(* ===== verification/JsonText.v ===== *)
(** * JSON text ([encoding/json]: scanner, decoder and encoder of text)

    A JSON tree keeps its number literals as text, since [encoding/json] converts a literal by the type it is
    decoded into.  The scanner's nesting limit is the recursion bound of the parser. *)

From S2P Require Import Prelude GoStrings GoStd.
#[local] Open Scope Z_scope.

Inductive json : Type :=
| JNull
| JBool (b : bool)
| JNum (lit : string)
| JStr (s : string)
| JArr (l : list json)
| JObj (l : list (string * json)).

(** Text becomes valid UTF-8: each byte that is not part of it is replaced by U+FFFD. *)
Definition utf8_coerce (s : string) : string :=
  bytes_string (flat_map (fun '(r, _) => Utf8.encode r) (Utf8.runes (string_bytes s))).

Fixpoint json_coerce (j : json) : json :=
  match j with
  | JStr s => JStr (utf8_coerce s)
  | JArr l => JArr (map json_coerce l)
  | JObj l => JObj (map (fun p => (utf8_coerce p.1, json_coerce p.2)) l)
  | j => j
  end.

(** ** Lexical structure *)
Definition bz (z : Z) (b : byte) : bool := byte_to_Z b =? z.
Definition isSpace (b : byte) : bool := bz 32 b || bz 9 b || bz 13 b || bz 10 b.
Definition isDigit (b : byte) : bool := (48 <=? byte_to_Z b) && (byte_to_Z b <=? 57).

Fixpoint skip_ws (bs : list byte) : list byte :=
  match bs with b :: r => if isSpace b then skip_ws r else bs | [] => [] end.

Fixpoint span_digits (bs : list byte) : list byte * list byte :=
  match bs with
  | b :: r => if isDigit b then let '(a, t) := span_digits r in (b :: a, t) else ([], bs)
  | [] => ([], [])
  end.

(** A number: an optional minus, an integer without leading zeros, an optional fraction, an optional exponent. *)
Definition lex_sign (bs : list byte) : list byte * list byte :=
  match bs with b :: r => if bz 45 b then ([b], r) else ([], bs) | [] => ([], []) end.

Definition lex_int (bs : list byte) : option (list byte * list byte) :=
  match bs with
  | b :: r => if bz 48 b then Some ([b], r)
              else match span_digits bs with ([], _) => None | (a, t) => Some (a, t) end
  | [] => None
  end.

Definition digits1 (bs : list byte) : option (list byte * list byte) :=
  match span_digits bs with ([], _) => None | (a, t) => Some (a, t) end.

Definition lex_frac (bs : list byte) : option (list byte * list byte) :=
  match bs with
  | b :: r => if bz 46 b then '(a, t) ← digits1 r; Some (b :: a, t) else Some ([], bs)
  | [] => Some ([], [])
  end.

Definition lex_exp (bs : list byte) : option (list byte * list byte) :=
  match bs with
  | b :: r =>
      if bz 101 b || bz 69 b then
        match r with
        | c :: r' => if bz 43 c || bz 45 c then '(a, t) ← digits1 r'; Some (b :: c :: a, t)
                     else '(a, t) ← digits1 r; Some (b :: a, t)
        | [] => None
        end
      else Some ([], bs)
  | [] => Some ([], [])
  end.

Definition lex_number (bs : list byte) : option (list byte * list byte) :=
  let '(sg, r) := lex_sign bs in
  '(ip, r) ← lex_int r;
  '(fr, r) ← lex_frac r;
  '(ex, r) ← lex_exp r;
  Some (sg ++ ip ++ fr ++ ex, r).

Definition number_ok (lit : string) : bool := bool_decide (lex_number (string_bytes lit) = Some (string_bytes lit, [])).

(** ** Strings *)
Definition hex_value (z : Z) : option Z :=
  if (48 <=? z) && (z <=? 57) then Some (z - 48)
  else if (97 <=? z) && (z <=? 102) then Some (z - 87)
  else if (65 <=? z) && (z <=? 70) then Some (z - 55)
  else None.
Definition isHex (b : byte) : bool := match hex_value (byte_to_Z b) with Some _ => true | None => false end.

(** The escapes after a backslash other than [\u]. *)
Definition escape_char (z : Z) : option Z :=
  if (z =? 34) || (z =? 92) || (z =? 47) then Some z
  else if z =? 98 then Some 8
  else if z =? 102 then Some 12
  else if z =? 110 then Some 10
  else if z =? 114 then Some 13
  else if z =? 116 then Some 9
  else None.

(** The scanner inside a string: its raw contents and what follows the closing quote. *)
Fixpoint scan_string (bs : list byte) : option (list byte * list byte) :=
  match bs with
  | [] => None
  | b :: r =>
      if bz 34 b then Some ([], r)
      else if bz 92 b then
        match r with
        | e :: r1 =>
            if bz 117 e then
              match r1 with
              | h1 :: h2 :: h3 :: h4 :: r2 =>
                  if isHex h1 && isHex h2 && isHex h3 && isHex h4
                  then '(a, t) ← scan_string r2; Some (b :: e :: h1 :: h2 :: h3 :: h4 :: a, t)
                  else None
              | _ => None
              end
            else if bool_decide (is_Some (escape_char (byte_to_Z e)))
            then '(a, t) ← scan_string r1; Some (b :: e :: a, t)
            else None
        | [] => None
        end
      else if byte_to_Z b <? 32 then None
      else '(a, t) ← scan_string r; Some (b :: a, t)
  end.

(** [getu4] *)
Definition getu4 (a b c d : Z) : option Z :=
  w ← hex_value a; x ← hex_value b; y ← hex_value c; z ← hex_value d; Some (((w * 16 + x) * 16 + y) * 16 + z).

Definition IsSurrogate (r : Z) : bool := (55296 <=? r) && (r <? 57344).
(** [utf16.DecodeRune] *)
Definition DecodeRune (r1 r2 : Z) : Z :=
  if (55296 <=? r1) && (r1 <? 56320) && (56320 <=? r2) && (r2 <? 57344)
  then (r1 - 55296) * 1024 + (r2 - 56320) + 65536
  else Utf8.RuneError.

(** [unquoteBytes] on the runes of the raw contents; a contents that passed the scanner always has complete escapes. *)
Fixpoint unquote (rs : list Z) : list byte :=
  match rs with
  | [] => []
  | r :: rs1 =>
      if r =? 92 then
        match rs1 with
        | e :: rs2 =>
            if e =? 117 then
              match rs2 with
              | a :: b :: c :: d :: rs3 =>
                  match getu4 a b c d with
                  | Some rr =>
                      if IsSurrogate rr then
                        match rs3 with
                        | s1 :: s2 :: a' :: b' :: c' :: d' :: rs4 =>
                            let dec := if (s1 =? 92) && (s2 =? 117)
                                       then match getu4 a' b' c' d' with Some rr1 => DecodeRune rr rr1 | None => Utf8.RuneError end
                                       else Utf8.RuneError in
                            if dec =? Utf8.RuneError then Utf8.encode Utf8.RuneError ++ unquote rs3
                            else Utf8.encode dec ++ unquote rs4
                        | _ => Utf8.encode Utf8.RuneError ++ unquote rs3
                        end
                      else Utf8.encode rr ++ unquote rs3
                  | None => []
                  end
              | _ => []
              end
            else match escape_char e with Some c => byte_of_Z c :: unquote rs2 | None => [] end
        | [] => []
        end
      else Utf8.encode r ++ unquote rs1
  end.

Definition unquote_string (raw : list byte) : string := bytes_string (unquote (map fst (Utf8.runes raw))).

(** [appendString] with HTML escaping: how one rune is written. *)
Definition hex4 (r : Z) : list byte := string_bytes (hex_digits 4 r).
Definition u_escape (r : Z) : list byte := byte_of_Z 92 :: byte_of_Z 117 :: hex4 r.
Definition escape_rune (p : Z * list byte) : list byte :=
  let '(r, raw) := p in
  if match raw with b :: _ => byte_to_Z b <? 128 | [] => false end then
    if (r =? 92) || (r =? 34) then [byte_of_Z 92; byte_of_Z r]
    else if r =? 8 then [byte_of_Z 92; byte_of_Z 98]
    else if r =? 12 then [byte_of_Z 92; byte_of_Z 102]
    else if r =? 10 then [byte_of_Z 92; byte_of_Z 110]
    else if r =? 13 then [byte_of_Z 92; byte_of_Z 114]
    else if r =? 9 then [byte_of_Z 92; byte_of_Z 116]
    else if (r <? 32) || (r =? 60) || (r =? 62) || (r =? 38) then u_escape r
    else raw
  else if (r =? Utf8.RuneError) && (length raw =? 1)%nat then u_escape Utf8.RuneError
  else if (r =? 8232) || (r =? 8233) then u_escape r
  else raw.

Definition quote_json (s : string) : list byte :=
  byte_of_Z 34 :: flat_map escape_rune (Utf8.runes (string_bytes s)) ++ [byte_of_Z 34].

(** ** Printing *)
Fixpoint comma_sep (l : list (list byte)) : list byte :=
  match l with
  | [] => []
  | [x] => x
  | x :: l => x ++ byte_of_Z 44 :: comma_sep l
  end.

Fixpoint json_print (j : json) : list byte :=
  match j with
  | JNull => string_bytes "null"
  | JBool true => string_bytes "true"
  | JBool false => string_bytes "false"
  | JNum lit => string_bytes lit
  | JStr s => quote_json s
  | JArr l => byte_of_Z 91 :: comma_sep (map json_print l) ++ [byte_of_Z 93]
  | JObj l => byte_of_Z 123 :: comma_sep (map (fun p => quote_json p.1 ++ byte_of_Z 58 :: json_print p.2) l) ++ [byte_of_Z 125]
  end.

(** ** Parsing *)

(** The rest of an array after a value was expected, and of an object after a key was expected; [fuel] bounds the
    number of entries. *)
Section containers.
Context (value : list byte -> option (json * list byte)).

Fixpoint parse_elements (fuel : nat) (bs : list byte) : option (list json * list byte) :=
  match fuel with
  | O => None
  | S fuel =>
      '(j, r) ← value bs;
      match skip_ws r with
      | b :: r =>
          if bz 44 b then '(l, t) ← parse_elements fuel r; Some (j :: l, t)
          else if bz 93 b then Some ([j], r)
          else None
      | [] => None
      end
  end.

Definition parse_key (bs : list byte) : option (string * list byte) :=
  match skip_ws bs with
  | b :: r =>
      if bz 34 b then
        '(raw, r) ← scan_string r;
        match skip_ws r with
        | c :: r => if bz 58 c then Some (unquote_string raw, r) else None
        | [] => None
        end
      else None
  | [] => None
  end.

Fixpoint parse_members (fuel : nat) (bs : list byte) : option (list (string * json) * list byte) :=
  match fuel with
  | O => None
  | S fuel =>
      '(k, r) ← parse_key bs;
      '(j, r) ← value r;
      match skip_ws r with
      | b :: r =>
          if bz 44 b then '(l, t) ← parse_members fuel r; Some ((k, j) :: l, t)
          else if bz 125 b then Some ([(k, j)], r)
          else None
      | [] => None
      end
  end.

Definition parse_array (bs : list byte) : option (json * list byte) :=
  match skip_ws bs with
  | b :: r => if bz 93 b then Some (JArr [], r) else '(l, t) ← parse_elements (length bs) bs; Some (JArr l, t)
  | [] => None
  end.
--
Look above for the line with "r) ← lex_frac r;" and the line with "(** The escapes". Retype those two lines and every line between them exactly, adding nothing.

  '(fr, r) ← lex_frac r;
  '(ex, r) ← lex_exp r;
  Some (sg ++ ip ++ fr ++ ex, r).

Definition number_ok (lit : string) : bool := bool_decide (lex_number (string_bytes lit) = Some (string_bytes lit, [])).

(** ** Strings *)
Definition hex_value (z : Z) : option Z :=
  if (48 <=? z) && (z <=? 57) then Some (z - 48)
  else if (97 <=? z) && (z <=? 102) then Some (z - 87)
  else if (65 <=? z) && (z <=? 70) then Some (z - 55)
  else None.
Definition isHex (b : byte) : bool := match hex_value (byte_to_Z b) with Some _ => true | None => false end.

(** The escapes after a backslash other than [\u]. *)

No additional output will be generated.